ABOUT THIS TASK
Only the lines from the line holding "apply update_rows_ext; intros" through the final line of the entries below are to be returned, exactly as they stand.

DATASET CONTENT
###
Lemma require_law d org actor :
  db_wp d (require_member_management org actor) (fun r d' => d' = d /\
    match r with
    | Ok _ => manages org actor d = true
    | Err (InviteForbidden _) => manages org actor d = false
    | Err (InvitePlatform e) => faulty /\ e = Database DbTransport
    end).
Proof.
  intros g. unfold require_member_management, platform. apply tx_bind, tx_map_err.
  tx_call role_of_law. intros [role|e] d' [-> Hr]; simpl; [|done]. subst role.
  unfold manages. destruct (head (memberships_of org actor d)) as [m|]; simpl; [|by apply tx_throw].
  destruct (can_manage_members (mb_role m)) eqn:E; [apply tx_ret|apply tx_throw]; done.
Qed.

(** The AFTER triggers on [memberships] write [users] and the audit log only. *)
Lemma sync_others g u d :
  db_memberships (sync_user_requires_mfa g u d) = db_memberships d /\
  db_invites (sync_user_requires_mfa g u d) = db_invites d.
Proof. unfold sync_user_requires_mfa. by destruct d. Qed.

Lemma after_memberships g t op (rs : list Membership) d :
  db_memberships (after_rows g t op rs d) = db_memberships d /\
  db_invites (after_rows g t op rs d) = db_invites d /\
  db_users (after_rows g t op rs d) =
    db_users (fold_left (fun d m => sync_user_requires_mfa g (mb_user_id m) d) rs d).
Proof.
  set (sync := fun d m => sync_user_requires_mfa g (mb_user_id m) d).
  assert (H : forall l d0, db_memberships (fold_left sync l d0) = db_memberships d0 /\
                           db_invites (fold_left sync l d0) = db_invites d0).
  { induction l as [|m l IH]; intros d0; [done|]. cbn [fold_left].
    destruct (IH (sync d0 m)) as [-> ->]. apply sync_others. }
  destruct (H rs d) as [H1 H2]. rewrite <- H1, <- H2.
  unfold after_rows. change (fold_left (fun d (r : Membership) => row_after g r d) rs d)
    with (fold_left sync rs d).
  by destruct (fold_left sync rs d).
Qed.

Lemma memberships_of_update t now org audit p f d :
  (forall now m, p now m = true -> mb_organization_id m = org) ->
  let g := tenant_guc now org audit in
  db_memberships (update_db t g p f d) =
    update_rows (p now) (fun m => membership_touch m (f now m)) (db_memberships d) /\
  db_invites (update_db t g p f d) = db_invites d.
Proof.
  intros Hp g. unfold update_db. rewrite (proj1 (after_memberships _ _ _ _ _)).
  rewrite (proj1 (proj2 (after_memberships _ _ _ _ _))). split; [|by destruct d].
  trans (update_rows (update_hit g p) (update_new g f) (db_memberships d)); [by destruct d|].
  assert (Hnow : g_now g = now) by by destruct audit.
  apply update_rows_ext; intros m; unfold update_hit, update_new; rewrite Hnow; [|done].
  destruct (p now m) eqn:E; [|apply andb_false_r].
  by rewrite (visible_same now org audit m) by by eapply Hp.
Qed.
###
SOLUTION TO THIS TASK
  apply update_rows_ext; intros m; unfold update_hit, update_new; rewrite Hnow; [|done].
  destruct (p now m) eqn:E; [|apply andb_false_r].
  by rewrite (visible_same now org audit m) by by eapply Hp.
Qed.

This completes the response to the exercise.